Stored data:
(* ===== verification/Policy.v ===== *)
(** * Policy: merging policies and evaluating agents against them
    (internal/controller/swarmpolicy_merge.go, swarmpolicy_effective.go).

    The Go code collects deny lists in maps used as sets and sorts what it ranges out
    of them; here the sets are [gset]s and the sorted enumeration is [sort_strings] of
    their elements, which does not depend on the order of the range. *)
From Stdlib Require Import ZArith Lia Ascii.
From stdpp Require Import base tactics option list strings gmap sets.
From S2P Require Import Prelude GoStd Types AgentTypes.

Record PolicyConflict := mkPolicyConflict {
  Field : string;
  PolicyA : string;
  PolicyB : string;
  conflict_Message : string }.

(** ** Strictness ranks; a key that is not in the Go map ranks 0 *)
Definition trustLevelOrder (t : ToolTrustLevel) : Z :=
  match t with ToolTrustInternal => 0 | ToolTrustExternal => 1 | ToolTrustSandbox => 2 | TrustUnset => 0 end.
Definition validationLevelOrder (l : PolicyOutputLevel) : Z :=
  match l with
  | PolicyOutputLevelNone => 0 | PolicyOutputLevelPattern => 1 | PolicyOutputLevelSchema => 2
  | PolicyOutputLevelSemantic => 3 | OutputLevelUnset => 0
  end.
Definition enforcementModeOrder (m : PolicyEnforcementMode) : Z :=
  match m with
  | PolicyEnforcementAudit => 0 | PolicyEnforcementWarn => 1 | PolicyEnforcementEnforce => 2
  | EnforcementUnset => 0
  end.

(** ** Limits *)
Definition minPtr (a b : option Z) : option Z :=
  match b with
  | None => a
  | Some bv => match a with
               | None => Some bv
               | Some av => if bv <? av then Some bv else a
               end
  end.

Definition maxPtr (a b : option Z) : option Z :=
  match b with
  | None => a
  | Some bv => match a with
               | None => Some bv
               | Some av => if bv >? av then Some bv else a
               end
  end.

Definition no_limits : PolicyLimits := mkPolicyLimits None None None None None None None.

Definition mergeLimits (dst src : PolicyLimits) : PolicyLimits :=
  mkPolicyLimits
    (minPtr (MaxDailyTokens dst) (MaxDailyTokens src))
    (minPtr (MaxTokensPerCall dst) (MaxTokensPerCall src))
    (minPtr (MaxTimeoutSeconds dst) (MaxTimeoutSeconds src))
    (maxPtr (MinTimeoutSeconds dst) (MinTimeoutSeconds src))
    (minPtr (MaxConcurrentTasks dst) (MaxConcurrentTasks src))
    (minPtr (MaxThinkingTokensPerCall dst) (MaxThinkingTokensPerCall src))
    (minPtr (MaxAnswerTokensPerCall dst) (MaxAnswerTokensPerCall src)).

(** ** Allow lists *)
Record allowEntry := mkAllowEntry { entry_name : string; patterns : list string }.

(** [count[p]++] for the distinct patterns of one entry. *)
Fixpoint count_entry (seen : gset string) (pats : list string) (count : gmap string nat)
    : gmap string nat :=
  match pats with
  | [] => count
  | p :: rest =>
      if decide (p ∈ seen) then count_entry seen rest count
      else count_entry ({[ p ]} ∪ seen) rest (<[p := S (default 0%nat (count !! p))]> count)
  end.

Definition count_lists (lists : list allowEntry) : gmap string nat :=
  foldl (λ count e, count_entry ∅ (patterns e) count) ∅ lists.

Definition intersectAllowLists (lists : list allowEntry) : list string :=
  match lists with
  | [] => []
  | _ => sort_strings (fst <$> filter (λ kv, kv.2 = length lists) (map_to_list (count_lists lists)))
  end.

(** ** The merge *)
Record merge_acc := mkMergeAcc {
  effective : EffectivePolicySpec;
  toolDenySet : gset string;
  denyPatternSet : gset string;
  modelDeniedSet : gset string;
  modelAllowLists : list allowEntry }.

#[export] Instance eta_merge_acc : Settable merge_acc := λ a,
  mkMergeAcc (effective a) (toolDenySet a) (denyPatternSet a) (modelDeniedSet a)
    (modelAllowLists a).

Definition merge_init : merge_acc :=
  mkMergeAcc (mkEffectivePolicySpec None [] None PolicyOutputLevelNone [] None
    (mkPolicyRequirements false false false) PolicyEnforcementAudit) ∅ ∅ ∅ [].

Definition merge_mode (cur new : PolicyEnforcementMode) : PolicyEnforcementMode :=
  if enforcementModeOrder new >? enforcementModeOrder cur then new else cur.

Definition merge_requirements (cur new : PolicyRequirements) : PolicyRequirements :=
  mkPolicyRequirements
    (if BudgetRef new then true else BudgetRef cur)
    (if Audit new then true else Audit cur)
    (if AllowList new then true else AllowList cur).

Definition merge_limits (cur new : option PolicyLimits) : option PolicyLimits :=
  match new with
  | None => cur
  | Some src => Some (mergeLimits (default no_limits cur) src)
  end.

Definition merge_trust (cur new : option ToolTrustLevel) : option ToolTrustLevel :=
  match new with
  | None => cur
  | Some t => match cur with
              | None => Some t
              | Some c => if trustLevelOrder t >? trustLevelOrder c then Some t else Some c
              end
  end.

Definition merge_validation (cur new : PolicyOutputLevel) : PolicyOutputLevel :=
  if validationLevelOrder new >? validationLevelOrder cur then new else cur.

(** One iteration of the loop over the policies. *)
Definition merge_policy (acc : merge_acc) (pol : SwarmPolicy) : merge_acc :=
  let spec := policy_Spec pol in
  let eff := effective acc in
  let eff := eff <| EnforcementMode ::= λ m, merge_mode m (spec_EnforcementMode spec) |> in
  let eff := eff <| Requirements ::= λ r, merge_requirements r (spec_Requirements spec) |> in
  let eff := eff <| Limits ::= λ l, merge_limits l (spec_Limits spec) |> in
  let acc := acc <| effective := eff |> in
  let acc :=
    match spec_Tools spec with
    | None => acc
    | Some t =>
        acc <| toolDenySet ::= λ s, list_to_set (Deny t) ∪ s |>
            <| effective ::= λ e, e <| ForceTrustLevel ::= λ c, merge_trust c (tools_ForceTrustLevel t) |> |>
    end in
  let acc :=
    match spec_PolicyOutput spec with
    | None => acc
    | Some o =>
        acc <| effective ::= λ e, e <| MinValidation ::= λ c, merge_validation c (output_MinValidation o) |> |>
            <| denyPatternSet ::= λ s, list_to_set (output_DenyPatterns o) ∪ s |>
    end in
  match spec_Models spec with
  | None => acc
  | Some m =>
      let acc := acc <| modelDeniedSet ::= λ s, list_to_set (Denied m) ∪ s |> in
      match Allowed m with
      | [] => acc
      | pats => acc <| modelAllowLists ::= λ l, l ++ [mkAllowEntry (policy_Name pol) pats] |>
      end
  end.

Definition sorted_set (s : gset string) : list string := sort_strings (elements s).

(** The part of [MergePolicies] after the loop, up to the conflict detection. *)
Definition merge_finish (acc : merge_acc) : EffectivePolicySpec :=
  let eff := (effective acc) <| ToolDeny := sorted_set (toolDenySet acc) |>
               <| DenyPatterns := sorted_set (denyPatternSet acc) |> in
  if decide (modelAllowLists acc = [] ∧ modelDeniedSet acc = ∅) then eff
  else eff <| Models := Some (mkPolicyModels
                 (match modelAllowLists acc with [] => [] | l => intersectAllowLists l end)
                 (sorted_set (modelDeniedSet acc))) |>.

(** ** Conflicts *)
Definition find_timeout_step (st : string * string * Z * Z) (pol : SwarmPolicy)
    : string * string * Z * Z :=
  match spec_Limits (policy_Spec pol) with
  | None => st
  | Some l =>
      let '(minPol, maxPol, bestMin, bestMax) := st in
      let '(minPol, bestMin) :=
        match MinTimeoutSeconds l with
        | Some v => if String.eqb minPol "" || (v >? bestMin) then (policy_Name pol, v)
                    else (minPol, bestMin)
        | None => (minPol, bestMin)
        end in
      let '(maxPol, bestMax) :=
        match MaxTimeoutSeconds l with
        | Some v => if String.eqb maxPol "" || (v <? bestMax) then (policy_Name pol, v)
                    else (maxPol, bestMax)
        | None => (maxPol, bestMax)
        end in
      (minPol, maxPol, bestMin, bestMax)
  end.

Definition findTimeoutPolicies (policies : list SwarmPolicy) : string * string :=
  let '(minPol, maxPol, _, _) := foldl find_timeout_step ("", "", 0, 0) policies in
  (minPol, maxPol).

Definition timeout_conflict (policies : list SwarmPolicy) (eff : EffectivePolicySpec)
    : list PolicyConflict :=
  match Limits eff with
  | None => []
  | Some l =>
      match MinTimeoutSeconds l, MaxTimeoutSeconds l with
      | Some lo, Some hi =>
          if lo >? hi then
            let '(minPol, maxPol) := findTimeoutPolicies policies in
            [mkPolicyConflict "limits.timeoutSeconds" minPol maxPol
               ("merged minTimeoutSeconds (" +:+ itoa lo +:+ ") exceeds merged maxTimeoutSeconds ("
                +:+ itoa hi +:+ ")")]
          else []
      | _, _ => []
      end
  end.

Definition MergePolicies (policies : list SwarmPolicy)
    : option EffectivePolicySpec * list PolicyConflict :=
  match policies with
  | [] => (None, [])
  | _ =>
      let eff := merge_finish (foldl merge_policy merge_init policies) in
      (Some eff, timeout_conflict policies eff)
  end.

(** ** Compliance *)
Definition violation (constraint message : string) : PolicyViolation :=
  mkPolicyViolation constraint "effective" message.

Definition has_budget (agent : SwarmAgent) : bool :=
  match Guardrails (agent_Spec agent) with
  | Some g => match guard_BudgetRef g with Some _ => true | None => false end
  | None => false
  end.

Definition audit_enabled (agent : SwarmAgent) : bool :=
  match Observability (agent_Spec agent) with
  | Some o => match AuditLog o with
              | Some a => match audit_Mode a with
                          | AuditLogModeUnset | AuditLogModeOff => false | _ => true end
              | None => false
              end
  | None => false
  end.

Definition has_allow_list (agent : SwarmAgent) : bool :=
  match Guardrails (agent_Spec agent) with
  | Some g => match guard_Tools g with
              | Some t => match perm_Allow t with [] => false | _ => true end
              | None => false
              end
  | None => false
  end.

Definition checkRequirements (agent : SwarmAgent) (req : PolicyRequirements)
    : list PolicyViolation :=
  (if BudgetRef req && negb (has_budget agent) then
     [violation "requirements.budgetRef"
        "policy requires a budgetRef but agent has no guardrails.budgetRef"] else []) ++
  (if Audit req && negb (audit_enabled agent) then
     [violation "requirements.audit"
        ("policy requires audit logging but agent has no observability.auditLog or mode is "
         +:+ dq +:+ "off" +:+ dq)] else []) ++
  (if AllowList req && negb (has_allow_list agent) then
     [violation "requirements.allowList"
        "policy requires a non-empty tool allow list but agent has none"] else []).

Definition agent_limits (agent : SwarmAgent) : option GuardrailLimits :=
  match Guardrails (agent_Spec agent) with Some g => guard_Limits g | None => None end.

Definition checkLimits (agent : SwarmAgent) (limits : option PolicyLimits)
    : list PolicyViolation :=
  match limits, agent_limits agent with
  | Some l, Some a =>
      match MaxDailyTokens l with
      | Some m => if DailyTokens a >? m then
          [violation "limits.dailyTokens" ("agent dailyTokens (" +:+ itoa (DailyTokens a) +:+
             ") exceeds policy maximum (" +:+ itoa m +:+ ")")] else []
      | None => []
      end ++
      match MaxTokensPerCall l with
      | Some m => if wrap32 (TokensPerCall a) >? m then
          [violation "limits.tokensPerCall" ("agent tokensPerCall (" +:+ itoa (TokensPerCall a) +:+
             ") exceeds policy maximum (" +:+ itoa m +:+ ")")] else []
      | None => []
      end ++
      match MaxTimeoutSeconds l with
      | Some m => if wrap32 (limits_TimeoutSeconds a) >? m then
          [violation "limits.timeoutSeconds" ("agent timeoutSeconds (" +:+
             itoa (limits_TimeoutSeconds a) +:+ ") exceeds policy maximum (" +:+ itoa m +:+ ")")]
          else []
      | None => []
      end ++
      match MinTimeoutSeconds l with
      | Some m => if wrap32 (limits_TimeoutSeconds a) <? m then
          [violation "limits.timeoutSeconds" ("agent timeoutSeconds (" +:+
             itoa (limits_TimeoutSeconds a) +:+ ") is below policy minimum (" +:+ itoa m +:+ ")")]
          else []
      | None => []
      end
  | _, _ => []
  end.

Definition globMatch (pattern name : string) : bool :=
  match path_Match pattern name with Some matched => matched | None => false end.

Definition checkModels (model : string) (models : option PolicyModels) : list PolicyViolation :=
  match models with
  | None => []
  | Some m =>
      match List.find (λ pattern, globMatch pattern model) (Denied m) with
      | Some pattern => [violation "models.denied" ("agent model " +:+ Quote model +:+
                           " matches denied pattern " +:+ Quote pattern)]
      | None => []
      end ++
      match Allowed m with
      | [] => []
      | allowed =>
          if existsb (λ pattern, globMatch pattern model) allowed then []
          else [violation "models.allowed" ("agent model " +:+ Quote model +:+
                  " does not match any allowed pattern")]
      end
  end.

Definition EvaluateAgentCompliance (agent : SwarmAgent) (eff : option EffectivePolicySpec)
    : list PolicyViolation :=
  match eff with
  | None => []
  | Some e =>
      checkRequirements agent (Requirements e) ++ checkLimits agent (Limits e) ++
      checkModels (agent_Model (agent_Spec agent)) (Models e)
  end.

(** ** Effective values of a pod (swarmpolicy_effective.go) *)
Definition cap_at (v : Z) (ceiling : option Z) : Z :=
  match ceiling with Some m => if v >? m then m else v | None => v end.
Definition raise_to (v : Z) (floor : option Z) : Z :=
  match floor with Some m => if v <? m then m else v | None => v end.

Definition applyPolicyLimits (maxTokens timeoutSecs maxRetries dailyTokenLimit : Z)
    (ep : option EffectivePolicySpec) : Z * Z * Z * Z :=
  match ep with
  | None => (maxTokens, timeoutSecs, maxRetries, dailyTokenLimit)
  | Some e =>
      match Limits e with
      | None => (maxTokens, timeoutSecs, maxRetries, dailyTokenLimit)
      | Some l =>
          let maxTokens := cap_at maxTokens (MaxTokensPerCall l) in
          let timeoutSecs := cap_at timeoutSecs (MaxTimeoutSeconds l) in
          let timeoutSecs := raise_to timeoutSecs (MinTimeoutSeconds l) in
          let dailyTokenLimit :=
            match MaxDailyTokens l with
            | Some m => if (dailyTokenLimit =? 0) || (dailyTokenLimit >? m) then m
                        else dailyTokenLimit
            | None => dailyTokenLimit
            end in
          (maxTokens, timeoutSecs, maxRetries, dailyTokenLimit)
      end
  end.

Definition clampOptionalInt32 (agent policy : option Z) : option Z :=
  match policy with
  | None => agent
  | Some p => match agent with
              | None => Some p
              | Some a => if a >? p then Some p else agent
              end
  end.

Definition applyPolicyThinkingLimits (thinkingTokens answerTokens : option Z)
    (ep : option EffectivePolicySpec) : option Z * option Z :=
  match ep with
  | None => (thinkingTokens, answerTokens)
  | Some e =>
      match Limits e with
      | None => (thinkingTokens, answerTokens)
      | Some l => (clampOptionalInt32 thinkingTokens (MaxThinkingTokensPerCall l),
                   clampOptionalInt32 answerTokens (MaxAnswerTokensPerCall l))
      end
  end.

Definition trust_string (t : ToolTrustLevel) : string :=
  match t with
  | TrustUnset => "" | ToolTrustInternal => "internal" | ToolTrustExternal => "external"
  | ToolTrustSandbox => "sandbox"
  end.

To do:
Write out each line above with the word "maxPtr".

Response to the task:
Definition maxPtr (a b : option Z) : option Z :=
    (maxPtr (MinTimeoutSeconds dst) (MinTimeoutSeconds src))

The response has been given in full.